* [Work to complete]: From the data that follows, print exactly the lines starting at the one containing "Definition run_sessions (ops" and ending at the one containing "sl_expires_at l) ->"; include both of them and nothing more.
======== Input ========
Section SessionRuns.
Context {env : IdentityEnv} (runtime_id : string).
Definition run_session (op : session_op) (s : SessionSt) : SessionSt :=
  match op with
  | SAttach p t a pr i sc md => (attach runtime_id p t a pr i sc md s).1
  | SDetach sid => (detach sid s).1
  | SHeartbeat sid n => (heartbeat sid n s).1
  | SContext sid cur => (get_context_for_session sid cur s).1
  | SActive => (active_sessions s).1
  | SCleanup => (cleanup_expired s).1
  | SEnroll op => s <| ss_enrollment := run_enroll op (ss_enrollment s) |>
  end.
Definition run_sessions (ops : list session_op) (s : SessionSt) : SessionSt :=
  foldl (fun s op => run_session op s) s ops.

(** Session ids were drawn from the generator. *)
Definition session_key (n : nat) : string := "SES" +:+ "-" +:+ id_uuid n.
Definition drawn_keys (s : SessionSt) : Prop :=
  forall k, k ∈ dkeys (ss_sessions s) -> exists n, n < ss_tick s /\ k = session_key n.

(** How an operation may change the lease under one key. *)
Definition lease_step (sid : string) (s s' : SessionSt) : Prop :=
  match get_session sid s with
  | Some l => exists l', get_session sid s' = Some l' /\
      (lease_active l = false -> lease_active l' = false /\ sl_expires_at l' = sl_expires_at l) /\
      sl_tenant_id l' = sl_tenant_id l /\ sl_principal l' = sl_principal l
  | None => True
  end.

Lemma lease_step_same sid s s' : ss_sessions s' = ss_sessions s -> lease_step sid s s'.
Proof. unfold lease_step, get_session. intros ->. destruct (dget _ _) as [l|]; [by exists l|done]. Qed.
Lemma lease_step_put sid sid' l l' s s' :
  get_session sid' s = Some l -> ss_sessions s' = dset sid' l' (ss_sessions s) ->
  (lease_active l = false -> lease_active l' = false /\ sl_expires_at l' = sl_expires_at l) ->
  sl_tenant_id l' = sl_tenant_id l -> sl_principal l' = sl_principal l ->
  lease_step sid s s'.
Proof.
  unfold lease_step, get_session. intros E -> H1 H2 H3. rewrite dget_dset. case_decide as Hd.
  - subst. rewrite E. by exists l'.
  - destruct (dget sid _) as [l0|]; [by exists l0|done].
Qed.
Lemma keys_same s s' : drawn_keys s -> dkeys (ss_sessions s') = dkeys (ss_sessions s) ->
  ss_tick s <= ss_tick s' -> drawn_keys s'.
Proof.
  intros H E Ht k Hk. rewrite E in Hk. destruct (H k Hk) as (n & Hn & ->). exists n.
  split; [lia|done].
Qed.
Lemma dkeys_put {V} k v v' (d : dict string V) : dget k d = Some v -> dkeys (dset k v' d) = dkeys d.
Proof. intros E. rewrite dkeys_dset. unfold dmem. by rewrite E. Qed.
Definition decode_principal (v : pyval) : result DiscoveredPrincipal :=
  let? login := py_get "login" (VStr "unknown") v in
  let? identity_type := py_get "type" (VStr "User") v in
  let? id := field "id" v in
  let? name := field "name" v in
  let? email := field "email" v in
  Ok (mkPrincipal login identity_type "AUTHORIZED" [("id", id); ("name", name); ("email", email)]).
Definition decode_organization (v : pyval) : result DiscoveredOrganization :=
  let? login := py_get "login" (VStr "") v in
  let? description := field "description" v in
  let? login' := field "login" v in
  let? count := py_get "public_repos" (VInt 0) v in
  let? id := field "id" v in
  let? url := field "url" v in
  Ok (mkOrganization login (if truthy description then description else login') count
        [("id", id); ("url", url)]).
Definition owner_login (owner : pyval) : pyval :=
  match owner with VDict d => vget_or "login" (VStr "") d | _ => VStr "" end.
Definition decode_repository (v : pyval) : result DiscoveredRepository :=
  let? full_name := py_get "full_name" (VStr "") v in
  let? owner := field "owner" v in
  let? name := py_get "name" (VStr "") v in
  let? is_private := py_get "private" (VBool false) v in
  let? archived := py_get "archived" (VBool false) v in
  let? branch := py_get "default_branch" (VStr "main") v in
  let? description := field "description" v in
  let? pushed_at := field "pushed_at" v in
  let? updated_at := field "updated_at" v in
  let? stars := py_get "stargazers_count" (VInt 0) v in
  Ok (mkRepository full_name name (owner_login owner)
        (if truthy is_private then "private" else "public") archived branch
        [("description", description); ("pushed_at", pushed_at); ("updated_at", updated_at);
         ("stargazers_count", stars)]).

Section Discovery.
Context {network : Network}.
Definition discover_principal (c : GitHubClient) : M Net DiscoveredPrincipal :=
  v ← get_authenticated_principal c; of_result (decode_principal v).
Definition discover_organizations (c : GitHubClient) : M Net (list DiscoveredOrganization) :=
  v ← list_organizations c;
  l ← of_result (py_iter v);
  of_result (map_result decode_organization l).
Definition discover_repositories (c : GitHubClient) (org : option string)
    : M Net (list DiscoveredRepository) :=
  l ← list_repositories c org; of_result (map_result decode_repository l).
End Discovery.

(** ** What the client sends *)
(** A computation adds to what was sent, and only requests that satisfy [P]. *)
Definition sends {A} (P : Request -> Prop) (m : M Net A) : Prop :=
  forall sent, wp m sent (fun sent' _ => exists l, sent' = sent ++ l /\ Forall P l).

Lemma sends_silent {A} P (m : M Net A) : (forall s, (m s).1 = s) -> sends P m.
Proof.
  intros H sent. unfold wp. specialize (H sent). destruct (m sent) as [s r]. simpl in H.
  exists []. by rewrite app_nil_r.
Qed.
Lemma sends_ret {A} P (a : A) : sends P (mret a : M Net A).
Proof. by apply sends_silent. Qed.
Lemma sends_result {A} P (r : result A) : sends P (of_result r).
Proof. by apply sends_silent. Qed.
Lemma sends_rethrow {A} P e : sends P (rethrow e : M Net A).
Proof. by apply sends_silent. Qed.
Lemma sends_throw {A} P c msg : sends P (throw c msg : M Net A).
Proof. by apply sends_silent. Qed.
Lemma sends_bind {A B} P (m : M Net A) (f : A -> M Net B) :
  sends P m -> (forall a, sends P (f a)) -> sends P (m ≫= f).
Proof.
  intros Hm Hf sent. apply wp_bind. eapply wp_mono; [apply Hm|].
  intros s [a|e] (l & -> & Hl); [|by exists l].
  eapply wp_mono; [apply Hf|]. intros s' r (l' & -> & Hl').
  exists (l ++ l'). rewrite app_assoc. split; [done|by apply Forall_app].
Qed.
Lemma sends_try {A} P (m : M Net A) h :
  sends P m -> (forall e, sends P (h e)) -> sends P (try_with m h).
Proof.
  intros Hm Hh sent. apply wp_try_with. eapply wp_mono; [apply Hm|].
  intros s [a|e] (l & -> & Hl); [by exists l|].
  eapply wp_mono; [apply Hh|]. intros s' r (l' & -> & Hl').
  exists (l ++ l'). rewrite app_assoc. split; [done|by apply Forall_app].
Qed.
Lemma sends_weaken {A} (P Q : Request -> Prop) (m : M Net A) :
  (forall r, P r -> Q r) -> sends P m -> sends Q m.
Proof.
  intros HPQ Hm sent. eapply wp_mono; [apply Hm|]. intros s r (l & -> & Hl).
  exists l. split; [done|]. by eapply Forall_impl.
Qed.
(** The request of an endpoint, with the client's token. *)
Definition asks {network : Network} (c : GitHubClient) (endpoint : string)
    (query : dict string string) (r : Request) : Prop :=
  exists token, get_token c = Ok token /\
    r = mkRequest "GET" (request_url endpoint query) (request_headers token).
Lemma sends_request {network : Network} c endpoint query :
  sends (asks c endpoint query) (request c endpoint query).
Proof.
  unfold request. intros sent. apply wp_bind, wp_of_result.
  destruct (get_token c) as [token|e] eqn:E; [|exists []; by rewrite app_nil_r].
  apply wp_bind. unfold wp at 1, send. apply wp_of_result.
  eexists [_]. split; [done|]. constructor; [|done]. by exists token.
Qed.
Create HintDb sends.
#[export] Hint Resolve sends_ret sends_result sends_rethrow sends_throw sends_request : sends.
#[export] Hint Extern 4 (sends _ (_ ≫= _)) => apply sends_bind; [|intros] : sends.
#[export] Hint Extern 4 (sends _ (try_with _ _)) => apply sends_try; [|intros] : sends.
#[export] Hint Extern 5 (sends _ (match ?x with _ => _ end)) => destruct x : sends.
========
* [Answer box]:
Definition run_sessions (ops : list session_op) (s : SessionSt) : SessionSt :=
  foldl (fun s op => run_session op s) s ops.

(** Session ids were drawn from the generator. *)
Definition session_key (n : nat) : string := "SES" +:+ "-" +:+ id_uuid n.
Definition drawn_keys (s : SessionSt) : Prop :=
  forall k, k ∈ dkeys (ss_sessions s) -> exists n, n < ss_tick s /\ k = session_key n.

(** How an operation may change the lease under one key. *)
Definition lease_step (sid : string) (s s' : SessionSt) : Prop :=
  match get_session sid s with
  | Some l => exists l', get_session sid s' = Some l' /\
      (lease_active l = false -> lease_active l' = false /\ sl_expires_at l' = sl_expires_at l) /\
      sl_tenant_id l' = sl_tenant_id l /\ sl_principal l' = sl_principal l
  | None => True
  end.

Lemma lease_step_same sid s s' : ss_sessions s' = ss_sessions s -> lease_step sid s s'.
Proof. unfold lease_step, get_session. intros ->. destruct (dget _ _) as [l|]; [by exists l|done]. Qed.
Lemma lease_step_put sid sid' l l' s s' :
  get_session sid' s = Some l -> ss_sessions s' = dset sid' l' (ss_sessions s) ->
  (lease_active l = false -> lease_active l' = false /\ sl_expires_at l' = sl_expires_at l) ->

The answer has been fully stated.